Of course she’d think that. Remember the kind of person Lily is and what Poppy told you about her.
Lily was an opportunist, always had been, always would be, I knew that. And Poppy had told me how her mother had made her feel...
My anger drained away. ‘This is different.’ I injected all the certainty I could into the words. ‘You’re not your mother, Poppy.’
‘Aren’t I?’ Her gaze was very direct. ‘Do you know what it’s like getting hit on all the time? By men who are supposed to be my employers, touching me, making awful suggestions. Telling me I can keep my job if only I could do them a couple of “favours”.’ There was bitterness in her tone. ‘You want to know why I never keep a job very long?

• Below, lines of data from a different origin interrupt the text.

Lemma read_sections_osrel (b : FsBackend) (path : list Z) (secs : list SectionLoc) (r : sections_read) :
  (forall o n, read_at_str b path o n <> Panic) ->
  exists r', read_sections b path secs r = Ok r' /\
    sr_osrel r' = match last (filter (fun s => sl_name s = [46; 111; 115; 114; 101; 108; 0; 0] /\ sl_size s <= 65536) secs) with
                  | Some s => read_ok b path s
                  | None => sr_osrel r
                  end.
Proof.
  intros Hb. induction secs as [|s secs IH] using rev_ind; [by exists r|]. destruct IH as (r1 & E1 & Er1).
  assert (read_sections b path (secs ++ [s]) r = (let? r1 := read_sections b path secs r in read_section b path s r1)) as ->.
  { clear. revert r. induction secs as [|x secs IH]; intros r; cbn [app read_sections].
    - cbn [res_bind]. by destruct (read_section b path s r).
    - destruct (read_section b path x r); [apply IH|done..]. }
  rewrite E1. cbn [res_bind]. rewrite filter_app, filter_cons, filter_nil.
  change [46; 111; 115; 114; 101; 108; 0; 0] with SECTION_OSREL in *. unfold read_section, read_ok.
  specialize (Hb (sl_offset s) (sl_size s)).
  destruct (Z.ltb_spec 65536 (sl_size s)).
  { rewrite decide_False by lia. rewrite app_nil_r. eauto. }
  case_bool_decide as Hn.
  - rewrite decide_True by done. rewrite last_snoc. destruct (read_at_str b path _ _) as [d| |]; [|by eexists|done]. by eexists.
  - rewrite decide_False by naive_solver. rewrite app_nil_r.
    repeat case_bool_decide; destruct (read_at_str b path _ _); try done; by eexists.
Qed.


(** A UKI with one section, [.osrel], whose content is [NAME] and a lone quote. *)
Definition bad_osrel : list Z := lit "NAME=" ++ [c_quote].
Definition bad_uki : list Z :=
  [77; 90] ++ replicate 58 0 ++ to_le 4 64 ++ [80; 69; 0; 0] ++ to_le 2 34404 ++ to_le 2 1 ++ replicate 12 0
  ++ to_le 2 0 ++ to_le 2 0
  ++ SECTION_OSREL ++ to_le 4 6 ++ to_le 4 0 ++ to_le 4 6 ++ to_le 4 128 ++ replicate 16 0 ++ bad_osrel.

(** Looking at such a file panics: one file on the ESP stops the boot loader. *)
Theorem uki_lone_quote_panics :
  read_uki_metadata (one_file (lit "/EFI/Linux/a.efi") bad_uki) (lit "/EFI/Linux/a.efi") = Panic.
Proof. vm_compute. reflexivity. Qed.

Lemma bad_uki_reads (o n : Z) :
  read_at_str (one_file (lit "/EFI/Linux/a.efi") bad_uki) (lit "/EFI/Linux/a.efi") o n =
  Ok (take (Z.to_nat n) (drop (Z.to_nat o) bad_uki)).
Proof. reflexivity. Qed.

That’s why. Because I’m not going to put up with that shit. Not like Mum did. And I’m not going to take advantage of it like she did either. I want a job that I got on my own, by my own talent, not because the man I’m sleeping with happens to—’
I lifted my hand, gripped the back of her neck and squeezed gently to calm her, making her break off, her breathing fast.
‘I hear you,’ I said into the silence, holding her gaze with mine, letting her know that I understood what she was saying. And I did. I really did. Anger simmered inside me. Anger for her and what she’d had to put up with. ‘And if I could I’d punch every one of those bastards who made you feel uncomfortable.’ I tightened my grip on her, reminding her of my possession and that I had her back. ‘But that’s not what’s happening here. You really think I’d take your drawings to Ajax if I didn’t think they were good enough?’
She blinked, lashes fluttering.
‘Well?’ I demanded, wanting to hear her say it.
‘No.’ The word sounded cracked. ‘I guess not.’
‘No,’ I repeated, part of me surprised at my own insistence. ‘I wouldn’t waste either his time or my own. I gave those drawings to Ajax because they were good, because I thought he would like them and he did.’ I didn’t know why it was so important to me that she understood. Maybe it was because of what she’d told me about her professors, about how they hadn’t been excited about her drawings, about the note of disappointment I’d heard in her voice, of doubt. And I didn’t want her doubting herself. ‘Even if I hadn’t been sleeping with you and I’d seen those drawings, I would have taken them to Ajax.’
She stared at me for a long moment, her expression guarded. ‘Even...even if we were still hating each other?’
‘Yes.’ I didn’t hesitate or ask myself why it was important to me that she had confidence in her own talent. I only knew that it was. ‘I’d be stupid not to. People will love your designs. They’re incredibly accessible. My job is to manage the company’s money and see that we make more of it and your designs will help us do that.’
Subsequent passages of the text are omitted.